Most were due to heroin & fentanyl.
Baltimore, Md. (KM) The sad trend continues. The Maryland Department of Health and Mental Hygiene says 920 people in the state died from drug and alcohol overdoses between January and June, 2016. That’s an increase of 319 from the same period last year.
“Fentanyl has been driving a lot of fatal overdoses that we’ve seen in Maryland, largely because of how potent the drug is. It’s several times more potent than heroin,” says DHMH spokesman Chris Garrett.
He says in some cases, the fentanyl is mixed with heroin, which may not be known to the purchaser. “Thinking they have purchased heroin or another drug, they can consume it and die very quickly,” says Garrett.
DHMH says 33 people from overdoses during the first half of 2016 in Frederick County. That’s down from 18 this time last year.

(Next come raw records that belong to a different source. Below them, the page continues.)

(** The first of the best candidates that beat [best]. *)
Fixpoint winner_from (clock : list Z) (i : nat) (l : list bport) (best : Z) (w : option nat) : option nat :=
  match l with
  | [] => w
  | p :: l =>
      if candidate clock p && (root_value (b_vector p) <? best)
      then winner_from clock (S i) l (root_value (b_vector p)) (Some i)
      else winner_from clock (S i) l best w
  end.
Definition winner (b : bmca) : option nat :=
  winner_from (b_clock b) 0 (b_ports b) (root_value (b_system b)) None.
Definition winner_port (b : bmca) : option (nat * bport) :=
  i ← winner b; p ← b_ports b !! i; Some (i, p).

Definition port_be (i : nat) : Z := htons (u16 (Z.of_nat (S i))).

(** The vector of the grandmaster, as seen from here. *)
Definition elected_gm (b : bmca) : ptp_priority_vector :=
  match winner_port b with
  | Some (i, p) =>
      (b_vector p) <| steps_removed ::= λ s, htons (u16 (ntohs s + 1)) |> <| port_number := port_be i |>
  | None =>
      (b_system b) <| steps_removed := 0 |> <| port_number := 0 |>
        <| source_port_identity ::= λ s, s <| pid_port_number := 0 |> |>
  end.
Definition elected_steps (b : bmca) : Z :=
  match winner_port b with Some (_, p) => u16 (b_steps p + 1) | None => 0 end.
Definition elected_props (b : bmca) : time_properties :=
  match winner_port b with
  | Some (_, p) => let t := b_ann p in
      TimeProperties (tp_leap61 t) (tp_leap59 t) (tp_current_utc_offset_valid t) (tp_time_traceable t)
        (tp_frequency_traceable t) (s16 (tp_current_utc_offset t)) (tp_time_source t)
  | None => b_sys b
  end.

(** What a master port announces. *)
Definition announced (system gm : ptp_priority_vector) (i : nat) : ptp_priority_vector :=
  gm <| source_port_identity := PortIdentity (pid_clock_identity (source_port_identity system)) (port_be i) |>
     <| port_number := port_be i |>.

Definition role_of_port (gm : ptp_priority_vector) (p : bport) : ptp_port_role_t :=
  match b_info p with
  | Down => DISABLED_PORT
  | Mine => MASTER_PORT
  | Received =>
      if bool_decide (root_id gm = root_id (b_vector p)) then SLAVE_PORT
      else if root_value gm <? root_value (b_vector p) then MASTER_PORT else PASSIVE_PORT
  end.
(** A master port forgets what it has received. *)
Definition elected_port (system gm : ptp_priority_vector) (i : nat) (p : bport) : bport :=
  match role_of_port gm p with
  | MASTER_PORT => p <| b_info := Mine |> <| b_vector := announced system gm i |>
  | _ => p
  end.
Definition role_zero (l : list ptp_port_role_t) : ptp_port_role_t :=
  if bool_decide (SLAVE_PORT ∈ l) then PASSIVE_PORT else SLAVE_PORT.

Definition elect (b : bmca) : bmca :=
  let gm := elected_gm b in
  let roles := role_of_port gm <$> b_ports b in
  let present := priority_1 (root_system_identity gm) <? 255 in
  b <| b_gm := gm |> <| b_master_steps := elected_steps b |> <| b_props := elected_props b |>
    <| b_roles := role_zero roles :: roles |> <| b_present := present |>
    <| b_is_gm := bool_decide (root_id gm = b_clock b) && present |>
    <| b_ports ::= imap (elected_port (b_system b) gm) |>.

(** ** The winner is the best *)

Section winner.
Context (clock : list Z).
Implicit Types (l : list bport) (i : nat).

(** [w] wins among the ports of [l], numbered from [i], against [best]. *)
Lemma winner_from_spec l i best w :
  match winner_from clock i l best w with
  | None => w = None ∧ ∀ k p, l !! k = Some p → candidate clock p = true → best ≤ root_value (b_vector p)
  | Some j =>
      (w = Some j ∧ (∀ k p, l !! k = Some p → candidate clock p = true → best ≤ root_value (b_vector p))) ∨
      (∃ k p, j = (i + k)%nat ∧ l !! k = Some p ∧ candidate clock p = true ∧ root_value (b_vector p) < best ∧
        (∀ k' p', l !! k' = Some p' → candidate clock p' = true →
           root_value (b_vector p) ≤ root_value (b_vector p') ∧ ((k' < k)%nat → root_value (b_vector p) < root_value (b_vector p'))))
  end.
Proof.
  revert i best w. induction l as [|p l IH]; intros i best w; cbn [winner_from].
  { destruct w as [j|]; [left|]; (split; [done|]); intros k p Hk; by rewrite lookup_nil in Hk. }
  destruct (candidate clock p && (root_value (b_vector p) <? best)) eqn:E.
  - apply andb_true_iff in E as [Hc Hlt%Z.ltb_lt]. specialize (IH (S i) (root_value (b_vector p)) (Some i)).
    destruct (winner_from _ _ _ _ _) as [j|]; [|by destruct IH].
    right. destruct IH as [[[= <-] Hle]|(k & q & -> & Hk & Hcq & Hq & Hall)].
    + exists 0%nat, p. split_and!; [lia|done|done|done|]. intros [|k'] p' Hp' Hc'; cbn in Hp'.
      * injection Hp' as <-. split; lia.
      * specialize (Hle _ _ Hp' Hc'). split; lia.
    + exists (S k), q. split_and!; [lia|done|done|lia|]. intros [|k'] p' Hp' Hc'; cbn in Hp'.
      * injection Hp' as <-. split; lia.
      * destruct (Hall _ _ Hp' Hc') as [H1 H2]. split; [done|]. intros H. apply H2. lia.
  - specialize (IH (S i) best w).
    assert (Hp : candidate clock p = true → best ≤ root_value (b_vector p)).
    { intros Hc. rewrite Hc in E. cbn in E. apply Z.ltb_ge in E. lia. }
    destruct (winner_from _ _ _ _ _) as [j|].
    + destruct IH as [[-> Hle]|(k & q & -> & Hk & Hcq & Hq & Hall)].
      * left. split; [done|]. intros [|k'] p' Hp' Hc'; cbn in Hp'; [injection Hp' as <-; by apply Hp|by eapply Hle].
      * right. exists (S k), q. split_and!; [lia|done|done|done|]. intros [|k'] p' Hp' Hc'; cbn in Hp'.
        { injection Hp' as <-. specialize (Hp Hc'). split; lia. }
        destruct (Hall _ _ Hp' Hc') as [H1 H2]. split; [done|]. intros H. apply H2. lia.
    + destruct IH as [-> Hle]. split; [done|]. intros [|k'] p' Hp' Hc'; cbn in Hp'; [injection Hp' as <-; by apply Hp|by eapply Hle].
Qed.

Garrett says the state has been working hard trying to stem this deadly tide. “The Hogan Administration has taken this epidemic very seriously. It has devoted financial resources. It has devoted manpower to the issue as well. Health and Mental Hygiene is partnering with federal, state and local partners to try to reduce the number of overdoses that are taking place in the state,” he says.
The Maryland Good Samaritan Law, passed in 2013 and updated in 2015, protects individuals for arrest for possessing a controlled dangerous substance, and has added that calling 911 won’t affect a person’s parole and probation status.
Last fall, DHMH co-sponsored a Scope of Pain seminar to train health care providers to help mange a patient’s pain so they don’t become addicted to opioids and eventually end up hooked on heroin.
Maryland Medicaid is instituting an initiative to make counseling a priority to facilities that provide Medicine Assisted Treatment.
In December, 2015, Deputy Secretary Dr. Howard Haft issued a standing order that allows pharmacies licensed in Maryland to dispense naloxone (nar can) without a prescription those trained to use it. “Naloxone is not a miracle drug. If someone has taken an extremely potent drug, like fentanyl, one dose of naloxone might not be sufficient to stabilize them and get them to a place of safety,” says Garrett. “They still could be in danger of overdosing again.”
Police officers, EMT’s and other citizens have been trained in how to use naloxone.
For anyone who has an addiction and wants to get clean, they can start by calling the Maryland Crisis Hotline at 1-800-422-0009.